Aku masukan semua barang yang dibutuhkan kedalam ransel. Aku ambil
tasku lalu aku temui ibuku yang dari tadi sudah siap.
“Pintunya sudah dikunci semua kan?”. Tanya ibu
“Sudah bu”. jawabku.
Segera aku setarter motorku dan tidak
lupa membaca basmallah, begitulah yang diajarkan kepadaku.
“Jangan ngebut, baca sholawat le...”. Aku hanya diam
mendengarnya.
Kakekku adalah
pengrajin bambu, dengan tanganyalah sebuah bambu yang kelihatanya bengkok,
tidak berguna dan murah disulap menjadi kursi yang antik yang berharga dan
bernilai tinggi.
“Kamu kelihatanya sedih le..?”. tanya
kekek sambil menghisap rokok terompetnya.

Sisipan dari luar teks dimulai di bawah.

(** Modelled from the spec: [open(path)], declared in the header without a
    body.  The path must name a recognized container (OpenError); the first
    video stream is selected (NoVideoStreamError when there is none); the
    stream must be usable (OpenError); the metadata is populated from the
    headers.  A reader holds one decode session, so what it held before is
    released first.  On any failure the partial initialization is rolled
    back with [cleanup]. *)
Definition open (path : string) (s : session) : outcome VideoMetadata.t * session :=
  let s := cleanup s in
  if String.eqb path EmptyString then (Raised OpenError, s) else
  match fs s.1 !! path with
  | None | Some Unrecognized => (Raised OpenError, s)
  | Some (Media c) =>
      let '(h, w) := alloc (FormatContext c 0) s.1 in
      let s := (w, set_format_ctx (Some h) s.2) in
      match find_video_stream (streams c) 0 with
      | None => (Raised NoVideoStreamError, cleanup s)
      | Some i =>
          let s := (s.1, set_video_stream_index i s.2) in
          match initialize_codec c s with
          | (Done _, s) =>
              (Done (probe c), (s.1, set_metadata (Some (probe c)) s.2))
          | (Raised e, s) => (Raised e, cleanup s)
          | (Undefined u, s) => (Undefined u, s)
          end
      end
  end.

(** Modelled from the spec: the decode cursor of an open reader, which the
    library keeps behind the format context: the container and the index of
    the next frame to decode. *)
Definition position (s : session) : option (handle * container * nat) :=
  h ← format_ctx_ s.2;
  match natives s.1 !! h with
  | Some (FormatContext c cur) => Some (h, c, cur)
  | _ => None
  end.

Definition set_cursor (h : handle) (c : container) (cur : nat) (w : world) : world :=
  mk_world (fs w) (<[h := FormatContext c cur]> (natives w)).

(** Modelled from the spec: the conversion context of [decode_frame], whose
    body is not in the header; it is created once per session, lazily, and
    a pixel format without a conversion path is UnsupportedFormatError, which
    leaves the session as it was. *)
Definition ensure_sws (c : container) (s : session) : outcome unit * session :=
  match sws_ctx_ s.2 with
  | Some _ => (Done (), s)
  | None =>
      if convertible c then
        let '(h, w) := alloc SwsContext s.1 in
        (Done (), (w, set_sws_ctx (Some h) s.2))
      else (Raised UnsupportedFormatError, s)
  end.

(** Modelled from the spec: [decode_frame()], declared in the header
    without a body; it decodes the next packet of the stream.  At the end
    of the stream it returns absent; a corrupt packet is surfaced as
    DecodeError and the reader stays usable for later frames; otherwise the
    picture is converted into the scratch buffer and copied into a fresh
    frame that carries the decode-order index and the metadata dimensions. *)
Definition decode_frame (s : session) : outcome (option Frame.t) * session :=
  match position s with
  | None => (Done None, s)
  | Some (h, c, cur) =>
      match packets c !! cur with
      | None => (Done None, s)
      | Some Corrupt =>
          (Raised DecodeError, (set_cursor h c (S cur) s.1, s.2))
      | Some (Decodable p) =>
          match ensure_sws c s with
          | (Done _, s) =>
              let r := set_rgb_buffer (pic_rgb p) s.2 in
              (Done (Some (Frame.mk (Z.of_nat cur) (pic_pts p) (pic_dts p)
                             (rgb_buffer_ r)
                             (VideoMetadata.width (probe c))
                             (VideoMetadata.height (probe c)))),
               (set_cursor h c (S cur) s.1, r))
          | (Raised e, s) => (Raised e, s)
          | (Undefined u, s) => (Undefined u, s)
          end
      end
  end.
(** * Interactive translator client (translate.py): model and properties

    A shallow embedding of [main] of
    [Labfiles/06-translator-sdk/Python/translate-text/translate.py].

    The script talks to three things outside itself: the console (stdin and
    stdout), the process environment, and the Azure Translator SDK client.
    They are gathered in a [World] record; the console input is the finite
    list of lines that stdin holds before end of file.  Every call the
    script makes to the outside is recorded, in program order, as an
    [event]; the body of the [try] block is a computation in a small
    writer-and-exception monad whose log is the list of events. *)

From Stdlib Require Import String Ascii List Bool Arith Lia.
From stdpp Require Import base option gmap strings pretty.
Import ListNotations.
Local Open Scope string_scope.
Local Open Scope list_scope.

(** ** Data of the SDK that the script reads *)

(** Value type of [languagesResponse.translation]; the script only uses the
    keys of that dictionary and its length. *)
Record TranslationLanguage := {
  name : string;
  native_name : string;
  dir : string
}.

(** [InputTextItem(text=...)]. *)
Record InputTextItem := { item_text : string }.

(** [translation.detected_language]; the script never passes a source
    language, so the service always reports the detected one. *)
Record DetectedLanguage := {
  language : string;
  score : nat
}.

(** An element of [translation.translations]. *)
Record TranslationText := {
  to : string;
  text : string
}.

(** An element of the list that [client.translate] returns.  It is a
    populated SDK object, hence true in a Python boolean context. *)
Record TranslatedTextItem := {
  detected_language : DetectedLanguage;
  translations : list TranslationText
}.

(** ** Exceptions *)

(** [EOFError] is what [input] raises at end of file; every other
    exception of the session comes from the SDK and is known by the text
    that [str] gives for it. *)
Inductive exn :=
  | EOFError
  | SdkError (msg : string).
(* ================================================================== *)
(** * Rebuilding a website *)
(* ================================================================== *)

(** C3.  Two builds in a row for an SME, with or without a successful
    deploy in between, leave exactly one row in [websites] for it; the row
    holds the page of the second build and no deployed URL, and the SME
    row has no deployed URL either.  The builds are those that go
    through: the template of the prompt evaluates for the row, the model
    answers with text, the two pages hold no U+0000 and no statement
    fails. *)
Theorem rebuild_leaves_one_undeployed_row
        (P : prompts) (llm1 llm2 : oracle) (now1 now2 now_d : timestamp)
        (id : uuid) (w : world) (row : sme_row) (prompt raw1 raw2 : string)
        (deploy_between : bool) :
  faults w = [] ->
  hd_error (sme_of id (store w)) = Some row ->
  builder_prompt_of P row = Some prompt ->
  (List.length (website_of id (store w)) <= 1)%nat ->
  answers llm1 raw1 ->
  answers llm2 raw2 ->
  has_nul (extractHtmlDocument raw1) = false ->
  has_nul (extractHtmlDocument raw2) = false ->
  let w1 := snd (build_website P llm1 now1 id w) in
  let w2 := if deploy_between then snd (deploy now_d id w1) else w1 in
  let w3 := snd (build_website P llm2 now2 id w2) in
  fst (build_website P llm1 now1 id w) = Reply 200 ok_body /\
  (if deploy_between
   then exists url slug_,
       fst (deploy now_d id w1) = Reply 200 (deploy_body url slug_ deploy_note) /\
       Forall (fun r => w_deployed_url r = Some url) (website_of id (store w2)) /\
       website_of id (store w2) <> []
   else True) /\
  fst (build_website P llm2 now2 id w2) = Reply 200 ok_body /\
  (exists site,
      website_of id (store w3) = [site] /\
      w_html site = extractHtmlDocument raw2 /\
      w_deployed_url site = None /\
      w_deployed_at site = None) /\
  Forall (fun r => sme_deployed_url r = None /\ sme_status r = website_built)
         (sme_of id (store w3)).
Proof.
  intros Hq Hrow Hprompt Hone Hllm1 Hllm2 Hpage1 Hpage2.
  destruct (build_website_succeeds P llm1 now1 id w raw1 prompt row Hq
              Hrow Hprompt Hllm1 Hpage1) as (d1 & E1 & Hw1 & Hs1).
  cbv zeta. rewrite E1. cbn [fst snd].
  set (w1 := {| store := d1; faults := [];
                sent := sent w ++ [builder_request P prompt] |}).
  assert (Hsite1 : exists s1, website_of id (store w1) = [s1]).
  { unfold w1. cbn [store]. rewrite Hw1.
    destruct (website_of id (store w)) as [|s [|s' l]]; cbn in Hone;
      [eexists; reflexivity|eexists; reflexivity|lia]. }
  destruct Hsite1 as [s1 Hsite1].
  assert (Hrow1 : hd_error (sme_of id (store w1)) = Some (as_built row)).
  { unfold w1. cbn [store]. rewrite Hs1. now apply hd_error_map. }
  assert (Hstage :
            exists w2 s2 row2,
              (if deploy_between then snd (deploy now_d id w1) else w1) = w2 /\
              faults w2 = [] /\
              website_of id (store w2) = [s2] /\
              hd_error (sme_of id (store w2)) = Some row2 /\
              builder_prompt_of P row2 = Some prompt /\
              (if deploy_between
               then exists url slug_,
                   fst (deploy now_d id w1)
                   = Reply 200 (deploy_body url slug_ deploy_note) /\
                   Forall (fun r => w_deployed_url r = Some url) [s2]
               else True)).
  { destruct deploy_between.
    - destruct (deploy_succeeds now_d id w1 (as_built row) eq_refl Hrow1)
        as (d2 & E2 & Hw2 & Hs2).
      { rewrite Hsite1. discriminate. }
      cbv zeta in E2. rewrite E2. cbn [fst snd].
      eexists _, _, _. split; [reflexivity|]. split; [reflexivity|].
      cbn [store]. rewrite Hw2, Hs2, Hsite1. cbn [map].
      split; [reflexivity|]. split; [|split].
      + apply hd_error_map. exact Hrow1.
      + exact Hprompt.
      + eexists _, _. split; [reflexivity|].
        constructor; [reflexivity|constructor].
    - exists w1, s1, (as_built row). repeat split; assumption. }
  destruct Hstage
    as (w2 & s2 & row2 & -> & Hq2 & Hsite2 & Hrow2 & Hprompt2 & Hdep).
  destruct (build_website_succeeds P llm2 now2 id w2 raw2 prompt row2 Hq2
              Hrow2 Hprompt2 Hllm2 Hpage2)
    as (d3 & E3 & Hw3 & Hs3).
  rewrite E3. cbn [fst snd store]. rewrite Hsite2 in Hw3. cbn [map] in Hw3.
  split; [reflexivity|]. split.
  { destruct deploy_between; [|exact I].
    destruct Hdep as (url & slug_ & Hr & Hall).
    exists url, slug_. rewrite Hsite2.
    split; [exact Hr|]. split; [exact Hall|discriminate]. }
  split; [reflexivity|]. split.
  - exists (rebuilt now2 (extractHtmlDocument raw2) s2).
    split; [exact Hw3|]. repeat split.
  - rewrite Hs3. apply Forall_forall. intros r Hr.
    apply in_map_iff in Hr as (r0 & <- & _). split; reflexivity.
Qed.

Lemma rebuild_leaves_one_undeployed_row_witness :
  exists site,
    website_of "s1"
      (store (snd (build_website plain_prompts (canned "<html>second</html>")
                     12%N "s1"
                     (snd (deploy 11%N "s1"
                             (snd (build_website plain_prompts
                                     (canned "<html>first</html>") 10%N "s1"
                                     (quiet acme_discovered))))))))
    = [site] /\
    w_html site = "<html>second</html>" /\
    w_deployed_url site = None /\
    w_deployed_at site = None.
Proof.
  destruct (rebuild_leaves_one_undeployed_row
              plain_prompts (canned "<html>first</html>")
              (canned "<html>second</html>") 10%N 12%N 11%N "s1"
              (quiet acme_discovered)
              {| sme_id := "s1"; country_id := "c1";
                 sme_name := "Acme & Co."; profile := [];
                 sme_status := discovered; sme_deployed_url := None |}
              "build Acme & Co." "<html>first</html>"
              "<html>second</html>" true)
    as (_ & _ & _ & Hsite & _).
  - reflexivity.
  - reflexivity.
  - reflexivity.
  - cbn. lia.
  - intros req. now exists [].
  - intros req. now exists [].
  - reflexivity.
  - reflexivity.
  - exact Hsite.
Defined.

(** C2, against the code.  The conflict branch of the website upsert
    clears [deployed_url] and [deployed_at] but keeps [slug]: after a
    deployed site is rebuilt its row, and the metadata read back from it,
    still carry the slug of the deployment that the build invalidated. *)
Theorem rebuild_keeps_stale_slug :
  (forall (now : timestamp) (page : string) (r : website_row),
      w_deployed_url (rebuilt now page r) = None /\
      w_deployed_at (rebuilt now page r) = None /\
      w_slug (rebuilt now page r) = w_slug r) /\
  (forall (now : timestamp) (page : string),
      upsert_website now "s1" page acme_deployed
      = inr ({| smes := [acme];
                websites := [{| w_sme_id := "s1"; w_html := page;
                                w_deployed_url := None;
                                w_slug := Some "acme-co";
                                w_built_at := now;
                                w_deployed_at := None |}] |}, tt)) /\
  (let w := snd (build_website plain_prompts (canned "<html>second</html>")
                   5%N "s1" (quiet acme_deployed)) in
   fst (get_website "s1" w)
   = Reply 200 (metadata_body None (Some "acme-co") 5%N)).
Proof. repeat split. Qed.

Aku hanya diam dan tidak bersuara.
“Apa yang kamu pikirkan, apa kamu punya masalah?” Tanya kakek lagi yang sepertinya memahami perasaanku, mungkin ibu
sudah banyak brcerita tentangku.
“Mir... kamu lihat apa yang kakek buat?”, kakek
bertanya sesuatu yang sebenarnya aku sudah tahu. Tapi bukan itu tujuanya, ada
maksud lain.
“Ya... ini adalah kursi, kamu tahu dari apa kursi ini dibuat?” Tanyanya
lagi yang membuatku semakin tidak mengerti.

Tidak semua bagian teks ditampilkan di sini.